- Born: Zeinab Muhammad Saeed 18 September 1895
- Died: 18 March 1990 (aged 94) Cairo Governorate, Egypt
- Title: Lady of Honor of the royal court
- Spouse: Youssef Zulficar Pasha ​ ​(m. 1920; died 1965)​
- Children: Farida Zulficar Muhammad Zulficar Cherif Zulficar
- Parents: Muhammad Said Pasha (father); Adila Hanim Mazloum (mother);
- Relatives: Mahmoud Sa'id (brother)

= Zeinab Zulficar =

Egyptian noble (1895–1990)

Zeinab Zulficar (born Zeinab Saeed زينب سعيد; 20 September 1895 - 18 March 1990) was the first lady-in-waiting of Nazli Sabri and the mother of Queen Farida.

== Biography ==
Born on 20 September 1895 to a prominent family. Her father was Mohamed Saeed Pasha, who served as the prime minister and her mother was Adila Hanim Mazloum. Her brother was the painter Mahmoud Sa'id.

Zeinab attended Collège Notre-Dame de Sion in Alexandria. She lived in the palace of her father, Muhammad Saeed Pasha, which was next to the palace of Nazli Sabri, and she quickly became friends with Nazli. When Nazli Sabri married King Fuad, she appointed Zeinab Saeed as her first lady-in-waiting and gave her the title of «Lady of honour of the royal court». In 1920, Zenaib married Yousef Zulficar, an Egyptian judge and diplomat. They had 3 children: Farida, Mohamed and Cherif.

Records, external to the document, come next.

(** The tempo word 0700144. *)
Lemma ppb_rpb_roundtrip_witness :
  0 <= 0x38064 < 2 ^ 18 /\
  rpb (World (ppb_frames 0x38064 ++ []) [] [])
  = (Ret (0x38064, 0, 0), World [] [] []).
Proof.
  assert (H : 0 <= 0x38064 < 2 ^ 18) by lia.
  split; [exact H |].
  exact (proj2 (ppb_rpb_roundtrip 0x38064 [] [] [] H)).
Defined.

(** ** The end-around-carry checksum *)

(** On 18-bit operands the sum is reduced by [2^18 - 1] at most once. *)
Lemma add_1s_complement_cases (a b : Z) :
  word18 a -> word18 b ->
  (a + b < 2 ^ 18 /\ add_1s_complement a b = a + b) \/
  (2 ^ 18 <= a + b /\ add_1s_complement a b = a + b - (2 ^ 18 - 1)).
Proof.
  unfold word18. intros Ha Hb. unfold add_1s_complement.
  rewrite (u32_small (a + b)) by lia.
  change 0x3ffff with (Z.ones 18).
  rewrite !Z.land_ones by lia. rewrite Z.shiftr_div_pow2 by lia.
  destruct (Z_lt_ge_dec (a + b) (2 ^ 18)) as [Hlt | Hge].
  - left. split; [exact Hlt |].
    rewrite (Z.mod_small (a + b)) by lia.
    rewrite (Z.div_small (a + b)) by lia.
    rewrite Z.add_0_r. rewrite u32_small by lia.
    apply Z.mod_small. lia.
  - right. split; [lia |].
    assert (Hq : (a + b) / 2 ^ 18 = 1).
    { symmetry. apply (Z.div_unique (a + b) (2 ^ 18) 1 (a + b - 2 ^ 18)); lia. }
    assert (Hr : (a + b) mod 2 ^ 18 = a + b - 2 ^ 18).
    { symmetry. apply (Z.mod_unique (a + b) (2 ^ 18) 1); lia. }
    rewrite Hq, Hr. rewrite u32_small by lia.
    rewrite Z.mod_small by lia. lia.
Qed.

Lemma add_1s_complement_word18 (a b : Z) :
  word18 a -> word18 b -> word18 (add_1s_complement a b).
Proof.
  intros Ha Hb.
  destruct (add_1s_complement_cases a b Ha Hb) as [[H E] | [H E]];
    rewrite E; unfold word18 in *; lia.
Qed.

Lemma checksum_from_word18 (words : list Z) (acc : Z) :
  word18 acc -> Forall word18 words -> word18 (checksum_from acc words).
Proof.
  intros Hacc Hws. revert acc Hacc.
  induction Hws as [| x l Hx Hl IH]; intros acc Hacc; cbn.
  - exact Hacc.
  - apply IH. apply add_1s_complement_word18; assumption.
Qed.

(** The checksum is the plain sum, less a multiple of [2^18 - 1]. *)
Lemma checksum_from_sum (words : list Z) (acc : Z) :
  word18 acc -> Forall word18 words ->
  exists k : Z, checksum_from acc words = acc + sumZ words - k * (2 ^ 18 - 1).
Proof.
  intros Hacc Hws. revert acc Hacc.
  induction Hws as [| x l Hx Hl IH]; intros acc Hacc; cbn.
  - exists 0. lia.
  - destruct (IH (add_1s_complement acc x)
                (add_1s_complement_word18 acc x Hacc Hx)) as [k Ek].
    unfold checksum_from in Ek. rewrite Ek. fold (sumZ l).
    destruct (add_1s_complement_cases acc x Hacc Hx) as [[H E] | [H E]];
      rewrite E.
    + exists k. lia.
    + exists (k + 1). lia.
Qed.

Lemma checksum_from_app (l1 l2 : list Z) (acc : Z) :
  checksum_from acc (l1 ++ l2) = checksum_from (checksum_from acc l1) l2.
Proof. unfold checksum_from. apply fold_left_app. Qed.

(** Two 18-bit words that give the same checksum after the same prefix and
    before the same suffix differ by a multiple of [2^18 - 1]. *)
Lemma checksum_collision (l1 l2 : list Z) (x y : Z) :
  Forall word18 l1 -> Forall word18 l2 -> word18 x -> word18 y ->
  checksum_of (l1 ++ x :: l2) = checksum_of (l1 ++ y :: l2) ->
  x = y \/ (x = 0 /\ y = 0x3ffff) \/ (x = 0x3ffff /\ y = 0).
Proof.
  intros H1 H2 Hx Hy E. unfold checksum_of in E.
  rewrite !checksum_from_app in E. cbn in E.
  assert (H0 : word18 0) by (unfold word18; lia).
  pose proof (checksum_from_word18 l1 0 H0 H1) as Hacc.
  set (acc := checksum_from 0 l1) in *.
  fold (checksum_from (add_1s_complement acc x) l2) in E.
  fold (checksum_from (add_1s_complement acc y) l2) in E.
  destruct (checksum_from_sum l2 _ (add_1s_complement_word18 acc x Hacc Hx) H2)
    as [kx Ex].
  destruct (checksum_from_sum l2 _ (add_1s_complement_word18 acc y Hacc Hy) H2)
    as [ky Ey].
  rewrite Ex, Ey in E. unfold word18 in *.
  destruct (add_1s_complement_cases acc x Hacc Hx) as [[Hcx Ecx] | [Hcx Ecx]];
  destruct (add_1s_complement_cases acc y Hacc Hy) as [[Hcy Ecy] | [Hcy Ecy]];
    rewrite Ecx, Ecy in E; change (2 ^ 18) with 262144 in *;
    change 0x3ffff with 262143; lia.
Qed.

Lemma verify_checksum_same (c : Z) (w : world) :
  fst (Decodehcint.verify_checksum c c w) = Ret tt.
Proof. unfold Decodehcint.verify_checksum. rewrite Z.eqb_refl. reflexivity. Qed.

Lemma verify_checksum_differ (expected calculated : Z) (w : world) :
  expected <> calculated ->
  fst (Decodehcint.verify_checksum expected calculated w)
  = Exit (ChecksumMismatchError expected calculated).
Proof.
  intros H. unfold Decodehcint.verify_checksum.
  apply Z.eqb_neq in H. rewrite H. reflexivity.
Qed.

(** C2, as stated, does not hold: after a nonzero prefix the two
    representations of zero, 0 and 0777777, are interchangeable. The tape
    words [1; 0] and [1; 0777777] have the same checksum, so the mutated
    section verifies against the original checksum. *)
Lemma checksum_mutation_undetected :
  let words := [1; 0] in
  let mutated := <[1%nat := 0x3ffff]> words in
  words !! 1%nat = Some 0 /\
  (0x3ffff =? 0) = false /\
  mutated = [1; 0x3ffff] /\
  checksum_of mutated = checksum_of words /\
  fst (Decodehcint.verify_checksum (checksum_of words) (checksum_of mutated)
         (World [] [] [])) = Ret tt.
Proof. vm_compute. repeat split; reflexivity. Qed.

(** C2, amended. Verifying the checksum of a section against itself
    succeeds; replacing one 18-bit data word by a different 18-bit word
    changes the checksum, and verification against the original checksum
    fails, unless the two words are the two representations of zero
    (0 and 0777777). *)
Theorem checksum_detects_mutation (words : list Z) (i : nat) (x y : Z)
  (w : world) :
  Forall word18 words ->
  words !! i = Some x ->
  word18 y ->
  y <> x ->
  ~ (x = 0 /\ y = 0x3ffff) ->
  ~ (x = 0x3ffff /\ y = 0) ->
  fst (Decodehcint.verify_checksum (checksum_of words) (checksum_of words) w)
    = Ret tt /\
  checksum_of (<[i := y]> words) <> checksum_of words /\
  fst (Decodehcint.verify_checksum (checksum_of words)
         (checksum_of (<[i := y]> words)) w)
    = Exit (ChecksumMismatchError (checksum_of words)
              (checksum_of (<[i := y]> words))).
Proof.
  intros Hws Hi Hy Hne H1 H2.
  assert (Hd : checksum_of (<[i := y]> words) <> checksum_of words).
  { pose proof (lookup_lt_Some _ _ _ Hi) as Hlen.
    rewrite insert_take_drop by exact Hlen.
    rewrite <- (take_drop_middle words i x Hi) at 3.
    intros E.
    assert (Hx : word18 x).
    { eapply Forall_lookup_1; [exact Hws | exact Hi]. }
    destruct (checksum_collision (take i words) (drop (S i) words) y x)
      as [? | [? | ?]]; auto using Forall_take, Forall_drop; tauto. }
  split; [apply verify_checksum_same |]. split; [exact Hd |].
  apply verify_checksum_differ. congruence.
Qed.

Lemma checksum_detects_mutation_witness :
  Forall word18 [1; 2; 3] /\ [1; 2; 3] !! 1%nat = Some 2 /\ word18 5 /\
  checksum_of (<[1%nat := 5]> [1; 2; 3]) <> checksum_of [1; 2; 3].
Proof.
  assert (H : Forall word18 [1; 2; 3])
    by (repeat constructor; unfold word18; lia).
  assert (H5 : word18 5) by (unfold word18; lia).
  split; [exact H |]. split; [reflexivity |]. split; [exact H5 |].
  apply (checksum_detects_mutation [1; 2; 3] 1%nat 2 5 (World [] [] []) H
           eq_refl H5); lia.
Defined.

(** ** The frame reader *)

Lemma count_blanks_done (sel : nat -> bool) (f : list byte) (seen : nat) :
  (forall d, (seen <= d)%nat -> sel d = false) -> count_blanks sel seen f = O.
Proof.
  revert seen. induction f as [| b f IH]; intros seen H; cbn.
  - reflexivity.
  - destruct (is_data_frame b).
    + apply IH. intros d Hd. apply H. lia.
    + rewrite (H seen) by lia. rewrite IH by exact H. reflexivity.
Qed.

Lemma u32_succ (g k : Z) : u32 (u32 (g + 1) + k) = u32 (g + (1 + k)).
Proof.
  unfold u32. rewrite Z.add_mod_idemp_l by lia. f_equal. lia.
Qed.

(** What the loop of [rpb] leaves in its two counters. *)
Lemma rpb_loop_counts (f : list byte) (i : nat) (word g n : Z) :
  (i < 3)%nat -> 0 <= g < 2 ^ 32 -> 0 <= n < 2 ^ 32 ->
  let r := rpb_loop f i word g n in
  rpb_gap_frames r
    = u32 (g + Z.of_nat (count_blanks (fun seen => (seen =? 0)%nat) i f)) /\
  rpb_inner_frames r
    = u32 (n + Z.of_nat
                 (count_blanks (fun seen => (1 <=? seen)%nat && (seen <? 3)%nat)
                    i f)).
Proof.
  set (selg := fun seen => (seen =? 0)%nat).
  set (seli := fun seen => (1 <=? seen)%nat && (seen <? 3)%nat).
  revert i word g n.
  induction f as [| b f IH]; intros i word g n Hi Hg Hn; cbn zeta.
  - cbn. rewrite !Z.add_0_r, !u32_small by lia. split; reflexivity.
  - cbn [rpb_loop count_blanks]. fold (is_data_frame b).
    destruct (is_data_frame b); cbn [negb].
    + destruct (Nat.ltb_spec (S i) 3) as [Hlt | Hge].
      * apply IH; assumption.
      * cbn [rpb_gap_frames rpb_inner_frames].
        rewrite !count_blanks_done.
        -- change (Z.of_nat 0) with 0.
           rewrite !Z.add_0_r. rewrite (u32_small g), (u32_small n) by lia.
           split; reflexivity.
        -- intros d Hd. apply andb_false_intro2. apply Nat.ltb_ge. lia.
        -- intros d Hd. apply Nat.eqb_neq. lia.
    + assert (Es : seli i = negb (selg i)).
      { unfold seli, selg. destruct i as [| [| [| i]]]; try lia; reflexivity. }
      rewrite Es. change (selg i) with (i =? 0)%nat.
      destruct (i =? 0)%nat eqn:Ei; cbn [negb].
      * destruct (IH i word (u32 (g + 1)) n Hi (u32_range _) Hn) as [Eg En].
        rewrite Eg, En. rewrite u32_succ. split; f_equal; lia.
      * destruct (IH i word g (u32 (n + 1)) Hi Hg (u32_range _)) as [Eg En].
        rewrite Eg, En. rewrite u32_succ. split; f_equal; lia.
Qed.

In 1937, Zeinab and her daughter Farida accompanied the Egyptian royal family in their tour around Europe. During this tour, her daughter Farida and Farouk got to know each other and married in 1938. After the 1952 revolution, Zeinab lived with her daughter Farida in Cairo. She later died on 18 March 1990 and was buried in Cairo.